= Required action =
Every line in the records below between the one holding "Some (mkCall 0 (Some testErr)" and the one holding "(bytes_from 0 20))) []))", inclusive, is to be set down exactly; all other lines are to be left out.

= Supplied records =
----
(** *** The reader on the scripts of its test *)

(** The invariant along the first steps of the test VariousReadPatterns. *)
Lemma reader_invariant_witness :
  reader_inv
    (reader_after
       (NewBlockReader
          [(bytes_from 0 5, None); (bytes_from 5 5, None);
           (bytes_from 10 6, None); (bytes_from 16 24, None)] cbc16)
       [repeat x00 3; repeat x00 3; repeat x00 3; repeat x00 5;
        repeat x00 8; repeat x00 24]).
Proof.
  apply (reader_invariant
           [(bytes_from 0 5, None); (bytes_from 5 5, None);
            (bytes_from 10 6, None); (bytes_from 16 24, None)] cbc16).
  simpl. lia.
Defined.

(** The test SmallBufUnexpectedEOF: five bytes are buffered, the source gives
    five more and signals the end. *)
Lemma Read_end_of_stream_witness :
  res_err
    (Read (mkReader [(bytes_from 5 5, Some EOF)] cbc16 16 (bytes_from 0 5)
             0 false)
          (repeat x00 3))
  = Some ErrUnexpectedEOF.
Proof.
  refine (proj2 (proj1 (proj2 (proj2
    (@Read_end_of_stream _ _ _ _
       (mkReader [(bytes_from 5 5, Some EOF)] cbc16 16 (bytes_from 0 5)
          0 false)
       (repeat x00 3) 11 [] (bytes_from 5 5) [] _ _ _))) _ _)).
  - unfold reader_inv. simpl. lia.
  - reflexivity.
  - reflexivity.
  - reflexivity.
  - discriminate.
Defined.

(** A call with an empty destination on a new reader. *)
Lemma Read_never_reads_nothing_witness :
  res_trace (Read (NewBlockReader [(bytes_from 0 5, None)] cbc16) []) = [].
Proof.
  refine (proj2 (proj2 (proj1 (proj2
    (@Read_never_reads_nothing _ _ _ _
       (NewBlockReader [(bytes_from 0 5, None)] cbc16) [] _)) _ _))).
  - unfold reader_inv. simpl. lia.
  - reflexivity.
  - reflexivity.
Defined.

(** C1, on the code.  The test VariousReadPatterns ends with a call that gets
    three blocks and [io.EOF] and a call "after EOF" that must not reach the
    mock.  The first of the two goes through the large path, which does not
    set [eof]: the second one reads the source again, with a buffer of 16
    bytes; when the source has more to give, it returns these bytes and no
    error.  The same after [io.ErrUnexpectedEOF]: the next call reads the
    source again, and a call with an empty destination returns [nil]. *)
Theorem Read_after_EOF_reads_again :
  (let r0 := NewBlockReader [(bytes_from 0 48, Some EOF)] cbc16 in
   let res1 := Read r0 (repeat x00 48) in
   let res2 := Read (res_r res1) (repeat x00 16) in
   (res_n res1, res_err res1) = (48, Some EOF) /\
   eof (res_r res1) = false /\
   res_trace res2 = [EvSrcRead 16]) /\
  (let r0 := NewBlockReader
               [(bytes_from 0 48, Some EOF); (bytes_from 48 16, None)]
               cbc16 in
   let res1 := Read r0 (repeat x00 48) in
   let res2 := Read (res_r res1) (repeat x00 16) in
   (res_n res1, res_err res1) = (48, Some EOF) /\
   (res_n res2, res_err res2) = (16, None)) /\
  (let r0 := NewBlockReader [(bytes_from 0 5, Some EOF)] cbc16 in
   let res1 := Read r0 (repeat x00 3) in
   let res2 := Read (res_r res1) (repeat x00 3) in
   let res3 := Read (res_r res2) [] in
   (res_n res1, res_err res1) = (0, Some ErrUnexpectedEOF) /\
   res_trace res2 = [EvSrcRead 11] /\
   (res_n res3, res_err res3) = (0, None)).
Proof. vm_compute. repeat split. Qed.

(** C2, on the code.  The test SmallBufErrWithData: the source fails with
    [testErr] while giving the bytes that complete a block.  [Read] returns
    3 bytes and [testErr] at once; the call that hands out the 13 bytes left
    returns [nil], not [testErr] again, and the call after that reads the
    source again. *)
Theorem Read_error_not_repeated :
  map (fun res => (res_n res, res_err res, res_trace res))
      (Reads (NewBlockReader
                [(bytes_from 0 5, None); (bytes_from 5 11, Some testErr)]
                cbc16)
             [repeat x00 3; repeat x00 3; repeat x00 13; repeat x00 4])
  = [(0, None, [EvSrcRead 16]);
     (3, Some testErr, [EvSrcRead 11; EvCrypt 16]);
     (13, None, []);
     (0, Some EOF, [EvSrcRead 16])].
Proof. vm_compute. reflexivity. Qed.

(** ** The block writer *)

(** The paddings of the package complete a block: [ZeroPadding] and
    [BitPadding] of any size, [PKCS7Padding] of at most 255 bytes. *)
Lemma ZeroPadding_fills_block (bs : nat) : fills_block ZeroPadding bs.
Proof.
  intros dst _. eexists. split; [reflexivity|]. apply length_map.
Qed.

Lemma BitPadding_fills_block (bs : nat) : fills_block BitPadding bs.
Proof.
  intros [|b dst] [H1 _]; [simpl in H1; lia|].
  eexists. split; [reflexivity|]. cbn [length]. unfold fill.
  now rewrite length_map.
Qed.


Section WriterFacts.
Context {K BM : Type} `{IoWriter K} `{BlockMode BM}.
Implicit Types (w : blockWriter K BM) (source : list byte).

(** A writer with a recorded fault answers it and does nothing else. *)
Lemma Write_faulted w source e :
  w_err w = Some e -> Write w source = mkWRes 0 (Some e) source w [].
Proof. intros He. unfold Write. now rewrite He. Qed.

Lemma Close_faulted w e :
  w_err w = Some e -> Close w = Some (mkCRes (Some e) w []).
Proof. intros He. unfold Close. now rewrite He. Qed.

(** Every error [Write] and [Close] return is recorded as the fault. *)
Lemma Write_error_recorded w source e :
  wres_err (Write w source) = Some e ->
  w_err (wres_w (Write w source)) = Some e.
Proof.
  unfold Write. destruct (w_err w) as [e0|] eqn:He; simpl.
  - intros [= <-]. exact He.
  - destruct (push_batches _ _ _) as [[[[sent e'] m1] k1] tr].
    destruct e'; simpl; [trivial | discriminate].
Qed.

Lemma Close_error_recorded w res e :
  Close w = Some res -> cres_err res = Some e -> w_err (cres_w res) = Some e.
Proof.
  unfold Close. intros HC.
  repeat match type of HC with
  | context [match ?x with _ => _ end] =>
      lazymatch x with
      | context [match _ with _ => _ end] => fail
      | _ => destruct x eqn:?
      end
  end;
  try discriminate; injection HC as <-; simpl; try discriminate;
  intros [= <-]; assumption || reflexivity.
Qed.

Lemma call_faulted w (c : WriterCall) e :
  w_err w = Some e -> call w c = Some (mkCall 0 (Some e) w []).
Proof.
  intros He. destruct c as [source|]; simpl.
  - now rewrite Write_faulted with (e := e).
  - now rewrite Close_faulted with (e := e).
Qed.

Lemma calls_faulted w (cs : list WriterCall) e :
  w_err w = Some e ->
  calls w cs = map (fun _ => Some (mkCall 0 (Some e) w [])) cs.
Proof.
  intros He. induction cs as [|c cs IH]; simpl; [reflexivity|].
  rewrite call_faulted with (e := e) by assumption. simpl. now rewrite IH.
Qed.

(** C3.  The first error a call to [Write] or [Close] returns, a failed push
    or [io.ErrUnexpectedEOF], is recorded by the writer; from then on every
    [Write], whatever its source, and every [Close] returns that same error
    with a count of zero, leaves the writer as it is and makes no call to the
    padding, the transform or the sink. *)
Theorem writer_sticky_fault w (c : WriterCall) res e (cs : list WriterCall) :
  call w c = Some res -> call_err res = Some e ->
  w_err (call_w res) = Some e /\
  (forall source,
     Write (call_w res) source = mkWRes 0 (Some e) source (call_w res) []) /\
  Close (call_w res) = Some (mkCRes (Some e) (call_w res) []) /\
  calls (call_w res) cs
  = map (fun _ => Some (mkCall 0 (Some e) (call_w res) [])) cs.
Proof.
  intros Hcall Herr.
  assert (Hrec : w_err (call_w res) = Some e).
  { destruct c as [source|]; simpl in Hcall.
    - injection Hcall as <-. simpl in *. now apply Write_error_recorded.
    - destruct (Close w) as [cres|] eqn:HC; [|discriminate].
      injection Hcall as <-. simpl in *.
      now apply Close_error_recorded with (w := w). }
  split; [exact Hrec|]. split; [|split].
  - intros source. now apply Write_faulted.
  - now apply Close_faulted.
  - now apply calls_faulted.
Qed.

(** The invariant of the writer state: it holds of a new writer and every
    call keeps it. *)
Lemma NewBlockWriterWithPadding_inv (k : K) (m : BM)
      (padding : option Padding) :
  0 < BlockSize m ->
  (forall P, padding = Some P -> fills_block P (BlockSize m)) ->
  writer_inv (NewBlockWriterWithPadding k m padding).
Proof. intros Hbs Hp. split; [exact Hbs|exact Hp]. Qed.

Lemma Write_preserves_inv w source :
  writer_inv w -> writer_inv (wres_w (Write w source)).
Proof.
  intros [Hb Hp]. unfold Write.
  destruct (w_err w); [now split|].
  destruct (push_batches _ _ _) as [[[[sent e] m1] k1] tr].
  destruct e; (split; [|exact Hp]); cbn [wres_w w_buffered w_blockSize].
  - cbn [length]. lia.
  - rewrite length_skipn.
    pose proof (Nat.div_mod_eq (length (w_buffered w ++ source))
                  (w_blockSize w)) as E.
    pose proof (Nat.mod_upper_bound (length (w_buffered w ++ source))
                  (w_blockSize w) ltac:(lia)) as Hlt.
    lia.
Qed.

(** Under the invariant [Close] returns: the padding can fill the tail. *)
Lemma Close_returns w :
  writer_inv w -> exists res, Close w = Some res /\ writer_inv (cres_w res).
Proof.
  intros [Hb Hp]. unfold Close, writer_inv.
  destruct (w_err w); [eexists; split; [reflexivity|now split]|].
  destruct (w_buffered w) as [|b bs] eqn:Ebuf.
  { eexists. split; [reflexivity|]. split; [simpl; lia|exact Hp]. }
  assert (Htail : 1 <= length (repeat x00 (w_blockSize w - length (b :: bs)))
                  <= w_blockSize w).
  { rewrite repeat_length. cbn [length] in Hb |- *. lia. }
  destruct (w_padding w) as [P|] eqn:Epad.
  2:{ eexists. split; [reflexivity|]. split; [exact Hb|exact Hp]. }
  destruct (Hp P eq_refl _ Htail) as (filled & -> & _).
  destruct (CryptBlocks _ _) as [out m1].
  destruct (io_Write _ _) as [[n e] k1].
  destruct (push_status n e (length out));
    (eexists; split; [reflexivity|]);
    (split; [simpl; lia|exact Hp]).
Qed.

Lemma call_preserves_inv w (c : WriterCall) :
  writer_inv w ->
  exists res, call w c = Some res /\ writer_inv (call_w res).
Proof.
  intros Hinv. destruct c as [source|]; cbn [call].
  - eexists. split; [reflexivity|]. now apply Write_preserves_inv.
  - destruct (Close_returns Hinv) as (res & -> & Hinv').
    eexists. split; [reflexivity|exact Hinv'].
Qed.

Lemma writer_after_inv w (cs : list WriterCall) :
  writer_inv w -> writer_inv (writer_after w cs).
Proof.
  revert w. induction cs as [|c cs IH]; intros w Hinv; [exact Hinv|].
  cbn [writer_after fold_left].
  destruct (call_preserves_inv c Hinv) as (res & -> & Hinv').
  now apply IH.
Qed.

(** So the invariant holds of a writer made by [NewBlockWriterWithPadding],
    over a mode with a positive block size and with no padding or one able
    to complete a block, after any calls. *)
Lemma writer_invariant (k : K) (m : BM) (padding : option Padding)
      (cs : list WriterCall) :
  0 < BlockSize m ->
  (forall P, padding = Some P -> fills_block P (BlockSize m)) ->
  writer_inv (writer_after (NewBlockWriterWithPadding k m padding) cs).
Proof.
  intros Hbs Hp. now apply writer_after_inv, NewBlockWriterWithPadding_inv.
Qed.

(** The fatal fault of a padding that cannot fill the tail is that of
    [Close]: such a padding is not one the invariant admits. *)
Lemma Close_fill_fault w (P : Padding) :
  w_err w = None -> w_buffered w <> [] -> w_padding w = Some P ->
  Fill P (repeat x00 (w_blockSize w - length (w_buffered w))) = None ->
  Close w = None.
Proof.
  intros He Hb Hp HF. unfold Close. rewrite He, Hp.
  destruct (w_buffered w) as [|b bs]; [now elim Hb|]. now rewrite HF.
Qed.



End WriterFacts.

(** *** The writer on the scripts of its test *)

(** The test WriteErr: the sink takes 12 of the 16 bytes of the first block
    and fails; the calls that follow return its error and do nothing. *)
Lemma writer_sticky_fault_witness :
  calls (wres_w (Write (NewBlockWriter (sink [(12, Some testErr)]) cbc16)
                       (bytes_from 0 20)))
        [CallWrite (bytes_from 20 3); CallClose; CallClose]
  = map (fun _ =>
           Some (mkCall 0 (Some testErr)
                   (wres_w (Write (NewBlockWriter (sink [(12, Some testErr)])
                                                  cbc16)
                                  (bytes_from 0 20))) []))
        [CallWrite (bytes_from 20 3); CallClose; CallClose].
Proof.
  exact (proj2 (proj2 (proj2
    (@writer_sticky_fault _ _ _ _
       (NewBlockWriter (sink [(12, Some testErr)]) cbc16)
       (CallWrite (bytes_from 0 20)) _ testErr
       [CallWrite (bytes_from 20 3); CallClose; CallClose]
       eq_refl eq_refl)))).
Defined.


(** The spec does not say what a [Write] does after a [Close] that
    succeeded.  In the model it buffers as before, and the [Close] that
    follows goes by the buffered bytes, as the cases of section 4.3 do. *)
Example writer_Close_Write_Close :
  map observe_call
    (calls (NewBlockWriter (sink []) cbc16)
           [CallClose; CallWrite (bytes_from 0 3); CallClose; CallClose])
  = [Some (0, None, []); Some (3, None, []);
     Some (0, Some ErrUnexpectedEOF, []);
     Some (0, Some ErrUnexpectedEOF, [])].
Proof. vm_compute. reflexivity. Qed.


(** ** The tests of the repository, replayed *)

(** [chunks] loses nothing: its fuel is enough. *)
Lemma chunks_fuel_concat (fuel cap : nat) (l : list byte) :
  0 < cap -> length l <= fuel -> concat (chunks_fuel fuel cap l) = l.
Proof.
  intros Hcap. revert l.
  induction fuel as [|fuel IH]; intros l Hl.
  - destruct l; [reflexivity | simpl in Hl; lia].
  - destruct l as [|b l]; [reflexivity|].
    cbn [chunks_fuel concat]. rewrite IH.
    + apply firstn_skipn.
    + rewrite length_skipn. cbn [length] in Hl |- *. lia.
Qed.

Lemma chunks_concat (cap : nat) (l : list byte) :
  0 < cap -> concat (chunks cap l) = l.
Proof. intros Hcap. now apply chunks_fuel_concat. Qed.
----
= Response =
           Some (mkCall 0 (Some testErr)
                   (wres_w (Write (NewBlockWriter (sink [(12, Some testErr)])
                                                  cbc16)
                                  (bytes_from 0 20))) []))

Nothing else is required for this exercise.